Dans une longue interview publiée ce lundi matin par l’agence de presse russe Tass, Vladimir Poutine a donné le ton de la rencontre. Les concurrents qui souhaitent nouer des accords privilégiés avec l’Afrique, y reconnaît-il, sont nombreux : Europe, États-Unis, Chine, Inde, Turquie, pays du Golfe, Corée, Israël, Brésil… Mais la Russie a des atouts à faire valoir. Sa proximité historique avec certains pays du continent, d’abord, qui remonte souvent à l’époque soviétique. Son attitude, ensuite, présentée par le chef du Kremlin comme plus respectueuse, à des années lumières des pratiques jugées quasi coloniales de certaines puissances occidentales qui, assure-t-il, « dépassent parfois les bornes de la décence. » Dénonçant « la pression », « l’intimidation » et le « chantage » auxquels recourent, selon lui, certains concurrents, le président russe met en avant l’aide et l’assistance de son pays qui, elle, ne s’accompagnerait d’aucune exigence « politique ou autre ».
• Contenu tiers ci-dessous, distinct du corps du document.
(** * Roster CSV tool: value codec, export, import and validation

    A shallow embedding of [scripts/roster_csv_tool.py].  Python dictionaries
    are insertion-ordered association lists, exceptions are an explicit
    outcome type, and the cells pandas hands to the tool are a small sum
    type of Python scalars. *)

From Stdlib Require Import ZArith QArith String Ascii List Bool.
From Stdlib Require Import DecimalString DecimalPos DecimalZ Lia.
Import ListNotations.

Local Open Scope Z_scope.
Local Open Scope string_scope.
Local Open Scope list_scope.

(** ** Python strings

    A string is a sequence of characters with code points below 256.
    [strip] removes the characters Python's [str.isspace] accepts in that
    range; [lower] maps [A-Z] to [a-z].  The lowered text is only ever
    compared with ASCII literals, and no character outside [A-Z] lowercases
    to a character of those literals, so leaving the rest unchanged does not
    alter any comparison. *)

Module PyStr.

Definition is_space (c : ascii) : bool :=
  let n := nat_of_ascii c in
  ((9 <=? n) && (n <=? 13) || (28 <=? n) && (n <=? 32)
   || (n =? 133) || (n =? 160))%nat.

Fixpoint lstrip (s : string) : string :=
  match s with
  | EmptyString => EmptyString
  | String c s' => if is_space c then lstrip s' else s
  end.

Fixpoint rstrip (s : string) : string :=
  match s with
  | EmptyString => EmptyString
  | String c s' =>
      match rstrip s' with
      | EmptyString => if is_space c then EmptyString else String c EmptyString
      | r => String c r
      end
  end.

Definition strip (s : string) : string := rstrip (lstrip s).

Definition lower_char (c : ascii) : ascii :=
  let n := nat_of_ascii c in
  if ((65 <=? n) && (n <=? 90))%nat then ascii_of_nat (n + 32) else c.

Fixpoint lower (s : string) : string :=
  match s with
  | EmptyString => EmptyString
  | String c s' => String (lower_char c) (lower s')
  end.

(** [x in (a, b, ...)] on strings. *)
Definition in_strs (x : string) (l : list string) : bool :=
  existsb (String.eqb x) l.

(** [str(n)] for an [int]. *)
Definition str_int (n : Z) : string := NilZero.string_of_int (Z.to_int n).

End PyStr.

(** ** Cells of a table read by pandas

    [read_csv] yields, cell by cell, a Python [bool], [int], [float] or
    [str]; an empty field is the float NaN.  A finite float is the rational
    number it denotes. *)

Inductive pyfloat : Type :=
| FFinite (q : Q)
| FInf (negative : bool)
| FNaN.

Inductive raw : Type :=
| RBool (b : bool)
| RInt (n : Z)
| RFloat (f : pyfloat)
| RStr (s : string).

(** ** Exceptions and outcomes *)

Inductive exn : Type :=
| ValueError (raw_value : raw)   (* carries the value named in the message *)
| OverflowError                  (* int() of an infinite float *)
| AttributeError                 (* .get on a value that is not a dict *)
| JSONDecodeError                (* json.load of an incomplete document *)
| SystemExit (code : Z).

Inductive outcome (A : Type) : Type :=
| Ok (a : A)
| Raise (e : exn).

Arguments Ok {A} a.
Arguments Raise {A} e.

Definition bind {A B : Type} (m : outcome A) (k : A -> outcome B) : outcome B :=
  match m with
  | Ok a => k a
  | Raise e => Raise e
  end.

Notation "x <- m ;; k" := (bind m (fun x => k))
  (at level 61, m at next level, right associativity).

(** ** Value codec *)

Module Codec.
Import PyStr.

Definition pd_isna (r : raw) : bool :=
  match r with
  | RFloat FNaN => true
  | _ => false
  end.

(** [int(x)] for a float: truncation toward zero, an error on the
    non-finite ones. *)
Definition int_of_float (f : pyfloat) : outcome Z :=
  match f with
  | FFinite q => Ok (Z.quot (Qnum q) (Z.pos (Qden q)))
  | FInf _ => Raise OverflowError
  | FNaN => Raise (ValueError (RFloat FNaN))
  end.

(** [int(s)] for a decimal literal. *)
Definition int_of_str (s : string) : outcome Z :=
  match NilZero.int_of_string s with
  | Some d => Ok (Z.of_int d)
  | None => Raise (ValueError (RStr s))
  end.

(** [val in (1, 0, -1, 2)]. *)
Definition in_domain (val : Z) : bool :=
  ((val =? 1) || (val =? 0) || (val =? -1) || (val =? 2))%Z.

Definition check_numeric (raw_value : raw) (val : Z) : outcome Z :=
  if in_domain val then Ok val else Raise (ValueError raw_value).

Definition parse_value (raw_value : raw) : outcome Z :=
  if pd_isna raw_value then Ok 0
  else
    match raw_value with
    | RBool b => check_numeric raw_value (Z.b2z b)
    | RInt n => check_numeric raw_value n
    | RFloat f => val <- int_of_float f ;; check_numeric raw_value val
    | RStr s =>
        let str_val := lower (strip s) in
        if in_strs str_val [""; "nan"; "none"] then Ok 0
        else if String.eqb str_val "w" then Ok 2
        else if in_strs str_val ["1"; "0"; "-1"; "2"] then int_of_str str_val
        else Raise (ValueError raw_value)
    end.

Definition format_value (value : Z) : string :=
  if (value =? 2)%Z then "w" else str_int value.

End Codec.

(** ** Python dictionaries

    A [dict] keeps its entries in insertion order; assigning to a key that
    is already there keeps its place, assigning to a new key appends. *)

Definition dict (V : Type) : Type := list (string * V).

Section Dict.
Context {V : Type}.

Fixpoint dict_get (k : string) (d : dict V) : option V :=
  match d with
  | [] => None
  | (k', v) :: d' => if String.eqb k' k then Some v else dict_get k d'
  end.

(** [k in d] *)
Definition dict_mem (k : string) (d : dict V) : bool :=
  match dict_get k d with
  | Some _ => true
  | None => false
  end.

(** [d.get(k, default)] *)
Definition dict_get_default (k : string) (default : V) (d : dict V) : V :=
  match dict_get k d with
  | Some v => v
  | None => default
  end.

(** [d[k] = v] *)
Fixpoint dict_set (k : string) (v : V) (d : dict V) : dict V :=
  match d with
  | [] => [(k, v)]
  | (k', v') :: d' =>
      if String.eqb k' k then (k, v) :: d' else (k', v') :: dict_set k v d'
  end.

Definition dict_keys (d : dict V) : list string := map fst d.

End Dict.

(** [for x in xs: body], threading the loop's state and stopping at the
    first exception. *)
Fixpoint for_each {A S : Type} (xs : list A) (body : A -> S -> outcome S)
    (s : S) : outcome S :=
  match xs with
  | [] => Ok s
  | x :: xs' => s' <- body x s ;; for_each xs' body s'
  end.

(** ** Data model *)

(** A value of a worker's record: a capability value (flat shape) or the
    skill table of one modality (hierarchical shape). *)
Inductive entry : Type :=
| Leaf (value : Z)
| Nested (mod_skills : dict Z).

Definition record : Type := dict entry.
Definition roster : Type := dict record.

(** A [DataFrame]: the column labels and, per row, one cell per column.
    A row shorter than the header is missing its last cells, which pandas
    reads as NaN.  [read_csv] renames repeated labels, so a label is looked
    up at its first position. *)
Record frame : Type := {
  columns : list string;
  rows : list (list raw)
}.

Fixpoint col_index (c : string) (cols : list string) : option nat :=
  match cols with
  | [] => None
  | c' :: cols' =>
      if String.eqb c' c then Some O else option_map S (col_index c cols')
  end.

(** [c in df.columns], [c in row.index] *)
Definition has_column (c : string) (df : frame) : bool :=
  PyStr.in_strs c (columns df).

(** [row[c]]; every call is guarded by [has_column]. *)
Definition row_get (df : frame) (row : list raw) (c : string) : raw :=
  match col_index c (columns df) with
  | Some i => nth i row (RFloat FNaN)
  | None => RFloat FNaN
  end.

Inductive merge_mode : Type := Replace | Merge | AddOnly.

Record stats : Type := {
  added : nat;
  updated : nat;
  skipped : nat;
  errors : nat
}.

(** The store file.  [Holds r] is the complete JSON document of [r];
    [Prefix r n] is a file cut after the first [n] characters of that
    document, with [n] smaller than its length: such a text has an unclosed
    brace or is empty, so it is no complete document. *)
Inductive disk : Type :=
| Absent
| Holds (r : roster)
| Prefix (r : roster) (n : nat).

(** What the environment does to one [save_roster] call: nothing, refuse
    the [open], or fail a write once [n] characters reached the file. *)
Inductive io_fault : Type :=
| NoFault
| OpenFails
| WriteFails (n : nat).

Inductive message : Type :=
| RosterNotFound
| ErrorSavingRoster
| MissingWorkerColumn
| MissingColumns (cols : list string)
| ExtraColumns (cols : list string)
| InvalidValues (errs : list (raw * string * raw))
| ValidationPassed.

(** ** The engine

    The environment of one invocation: the configured skill and modality
    lists ([load_config]), and Python's [str] of a finite float and of a
    dict of capability values, whose exact text plays no part in what
    follows. *)

Class Env : Type := {
  skills : list string;
  modalities : list string;
  repr_float : Q -> string;
  repr_dict : dict Z -> string
}.

Section Engine.
Import PyStr Codec.

Context {env : Env}.

(** [f"{skill}_{mod}"] *)
Definition col_name (skill mod_ : string) : string := skill ++ "_" ++ mod_.

Definition py_str (r : raw) : string :=
  match r with
  | RBool true => "True"
  | RBool false => "False"
  | RInt n => str_int n
  | RFloat (FFinite q) => repr_float q
  | RFloat (FInf false) => "inf"
  | RFloat (FInf true) => "-inf"
  | RFloat FNaN => "nan"
  | RStr s => s
  end.

(** *** Store file *)

Definition load_roster (d : disk) : outcome (roster * list message) :=
  match d with
  | Absent => Ok ([], [RosterNotFound])
  | Holds r => Ok (r, [])
  | Prefix _ _ => Raise JSONDecodeError
  end.

(** [open(path, 'w')] empties the file before anything is written, and
    [json.dump] hands the document to the file piece by piece. *)
Definition save_roster (r : roster) (fault : io_fault) (d : disk)
    : bool * disk * list message :=
  match fault with
  | OpenFails => (false, d, [ErrorSavingRoster])
  | WriteFails n => (false, Prefix r n, [ErrorSavingRoster])
  | NoFault => (true, Holds r, [])
  end.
Plus prosaïquement, Moscou invite ses partenaires africains à venir au Forum économique avec des projets dont la faisabilité sera discuté lors de ces deux journées. Et promet des investissements qui se compteront « en milliards de dollars ». Des contrats et des partenariats devraient être annoncés à Sotchi dans les secteurs de compétence traditionnels des industriels russes : matières premières, énergie, infrastructures. Et sécurité, naturellement. Une trentaine d’États africains ont déjà signé des accords de coopération militaire ou technique avec les Russes – qui affirment avoir formé plus de 2 500 militaires africains ces cinq dernières années – et la liste devrait s’allonger d’ici à la fin de semaine.

 Les échanges commerciaux de la Russie avec le continent représentent deux fois moins que pour la France et dix fois moins que pour la Chine

Il devrait aussi être question de dettes publiques : Moscou a déjà annulé l’ardoise de Madagascar, du Mozambique et de la Tanzanie en signant des accords « dette en échange du développement », et Vladimir Poutine a annoncé à Tass qu’il souhaitait faire de même avec l’Éthiopie.

Les annonces ne devraient donc pas manquer à Sotchi et ce d’autant plus que, encore une fois, la Russie part de très loin. Ses échanges commerciaux avec le continent ne représentent, à l’heure actuelle, que 20 milliards de dollars par an, soit deux fois moins que pour la France et dix fois moins que pour la Chine. Lors du dernier FOCAC, en 2018, Pékin a encore annoncé 60 milliards de dollars destinés au développement de l’Afrique. Malgré la bonne volonté affichée, Moscou risque d’avoir du mal à suivre.